Отвлеченное и «утонченное» удавалось бабушке моей меньше, ее язык был слишком лапидарен, в нем было много бытового. Характер на редкость отчетливый соединялся в ней с мыслью ясной, как летние деревенские утра, в которые она до свету садилась работать. Долгие годы я помню смутно, как помнится все детское, ее голос, пяльцы, на которых с необыкновенной быстротой вырастают яркие шерстяные цветы, пестрые лоскутные одеяла, сшитые из никому не нужных и тщательно собираемых лоскутков, – и во всем этом – какое-то невозвратное здоровье и веселье, ушедшее с нею из нашей семьи. Она умела радоваться просто солнцу, просто хорошей погоде, даже в самые последние годы, когда ее мучили болезни и доктора, известные и неизвестные, проделывавшие над ней мучительные и бессмысленные эксперименты. Все это не убивало ее неукротимой жизненности.

Эта жизненность и живучесть проникала и в литературные вкусы; при всей тонкости художественного понимания она говорила, что «тайный советник Гете написал вторую часть „Фауста“, чтобы удивить глубокомысленных немцев». Также ненавидела она нравственные проповеди Толстого. Все это вязалось с пламенной романтикой, переходящей иногда в старинную сентиментальность. Она любила музыку и поэзию, писала мне полушутливые стихи, в которых звучали, однако, временами грустные ноты:

  • Так, бодрствуя в часы ночные
  • И внука юного любя,
  • Старуха-бабка не впервые
  • Слагала стансы для тебя.

Она мастерски читала вслух сцены Слепцова и Островского, пестрые рассказы Чехова. Одною из последних ее работ был перевод двух рассказов Чехова на французский язык (для «Revue des deux Mondes»). Чехов прислал ей милую благодарственную записку.

К сожалению, бабушка моя так и не написала своих воспоминаний. У меня хранится только короткий план ее записок; она знала лично многих наших писателей, встречалась с Гоголем, братьями Достоевскими, Ап. Григорьевым, Толстым, Полонским, Майковым. Я берегу тот экземпляр английского романа, который собственноручно дал ей для перевода Ф. М. Достоевский. Перевод этот печатался во «Времени».

Бабушка моя скончалась ровно через три месяца после деда – 1 октября 1902 года.
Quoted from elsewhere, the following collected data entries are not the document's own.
(** ** The extractor *)

Lemma extract_summary_nil limit content :
  finditer content = [] ->
  extract_summary_with limit content = inl summary_not_found.
Proof. unfold extract_summary_with, findall. now intros ->. Qed.

Lemma extract_summary_last limit content ms m :
  finditer content = ms ++ [m] ->
  exists d1 d2 d3,
    m_groups m = [d1; d2; d3]
    /\ candidate content (m_start m) d1 d2 d3
    /\ extract_summary_with limit content = to_ints limit d1 d2 d3.
Proof.
  intros E.
  destruct (@finditer_sound content m) as (b & d1 & d2 & d3 & Hocc & Hs & _ & Hg).
  { rewrite E. apply in_or_app. right. now left. }
  exists d1, d2, d3. split; [assumption|]. split; [exists b; auto|].
  unfold extract_summary_with, findall. rewrite E, map_app. simpl map.
  rewrite last_last, Hg.
  destruct (map m_groups ms); reflexivity.
Qed.

(** ** Occurrences inside occurrences *)

(** A run followed by a character outside its class is determined by the
    text it starts. *)
Lemma run_split_unique cls : forall t t' r r',
  t ++ r = t' ++ r' -> forallb cls t = true -> forallb cls t' = true ->
  stops cls r -> stops cls r' -> t = t' /\ r = r'.
Proof.
  induction t as [|c t IH]; intros t' r r' E Ht Ht' Hr Hr'.
  - destruct t' as [|c' t']; [auto|].
    simpl in *. subst r. simpl in Hr.
    apply andb_true_iff in Ht'. destruct Ht'. congruence.
  - destruct t' as [|c' t'].
    + simpl in *. subst r'. simpl in Hr'.
      apply andb_true_iff in Ht. destruct Ht. congruence.
    + simpl in *. inversion E; subst.
      apply andb_true_iff in Ht. apply andb_true_iff in Ht'.
      destruct (IH t' r r') as [-> ->]; tauto.
Qed.

Lemma match_needs_digit s :
  stops is_digit s -> match_nodes pattern s [] = None.
Proof.
  unfold pattern. cbn [match_nodes in_class]. unfold plus.
  destruct s as [|c s]; [reflexivity|]. simpl. now intros ->.
Qed.

(** After a digit sequence and a separator the pattern wants [Tests]. *)
Lemma match_wrong_keyword e w x :
  run_of is_digit e -> run_of is_space w -> stops is_space x ->
  (forall y, x <> txt "Tests" ++ y) ->
  match_nodes pattern (e ++ w ++ x) [] = None.
Proof.
  intros He Hw Hx Hkw.
  destruct (match_nodes pattern (e ++ w ++ x) []) as [[gs rest]|] eqn:E;
    [|reflexivity].
  exfalso. apply match_pattern_sound in E.
  destruct E as (b & d1 & d2 & d3 & E & Hs & _).
  destruct Hs as (w1 & w2 & w3 & w4 & w5 & -> & Hd1 & _ & _ & Hw1 & _).
  repeat rewrite <- app_assoc in E.
  apply run_split_unique with (cls := is_digit) in E;
    [| apply He | apply Hd1 | now apply stops_space_run
     | now apply stops_space_run].
  destruct E as [_ E].
  apply run_split_unique with (cls := is_space) in E;
    [| apply Hw | apply Hw1 | assumption | reflexivity].
  destruct E as [_ E]. eapply Hkw; eauto.
Qed.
Сергей Михайлович Соловьев:

‹…› Елизавета Григорьевна, урожденная Карелина, приходилась мне двоюродной бабушкой. Это был сплошной блеск острот. Больная, прикованная к креслу, она не теряла прежней доброты и остроумия. Неустанно работала: переводила с английского Теккерея, Брет Гарта и др. Относилась с отвращением ко всякой метафизике и мистицизму. Терпеть не могла немцев, особенно Гете, и говорила, что он написал вторую часть «Фауста» для того, чтобы никто ничего не понял. Единственным приличным немцем считала Шиллера. В отношении церкви была настоящий Вольтер и называла церковную утварь «бутафорскими принадлежностями».

Анна Ивановна Менделеева:

Хозяйством занималась бабушка Елизавета Григорьевна, в важных случаях вопросы решались семейным советом, а в крайне важных поручали Андрею Николаевичу выполнить роль главы – пойти «покричать». Андрей Николаевич, в своем кабинете, погруженный в книги, относившийся с полным равнодушием к материальным вопросам вообще и к хозяйственным в частности, не считал себя в праве отказываться от предоставленной ему роли главы, по призыву вставал с своего кресла, закладывая руки в карманы, нахмуривая брови, выходил на крыльцо, место самых важных объяснений, рассеянно оглядываясь, в какую сторону надо «покричать», выполнял более или менее неудачно свою роль и тотчас принимал свое обычное добродушное выражение, самодовольно улыбаясь, явно переоценивая свою заслугу, шагал обратно к своим книгам и гербариям. Насколько был чужд этот добрый человек помещичьих интересов, видно из рассказа местного крестьянина. Гуляя как-то в своем лесу, Андрей Николаевич увидел старого крестьянина, совершившего порубку и уносившего огромное дерево из бекетовского леса к себе домой. Увидев это, Андрей Николаевич очень смутился и, по обыкновению, хотел сделать вид, что ничего не заметил; но, видя, что деду тащить было очень трудно, не выдержал, робко и конфузливо предложил: «Трофим, дай я тебе помогу», на что тот, надо сказать правду, так же конфузливо согласился, и вот знакомому обоим Фоме (от которого услыхали этот рассказ) представилась забавная и трогательная картина, как барин, надсаживаясь и кряхтя, тащил из собственного леса дерево для укравшего его крестьянина.

Мария Андреевна Бекетова:

В нашей семье, где давала тон Сашина бабушка, литературность была, так сказать, в крови. Ею пропитана была вся атмосфера бекетовского дома. Это проявлялось не только в занятиях литературным трудом, но и в повседневной жизни, в частых цитатах стихов и прозы, в манере выражаться и в интересе к новым книгам. Это «новое» было, однако, только до известной степени. Уже Достоевский был не по вкусу нашим родителям, а из поэтов мать наша остановилась на Полонском и Фете. Сестра Александра Андреевна частенько воевала дома из-за излишнего пристрастия к Тургеневу, непонимания Флобера и т. д.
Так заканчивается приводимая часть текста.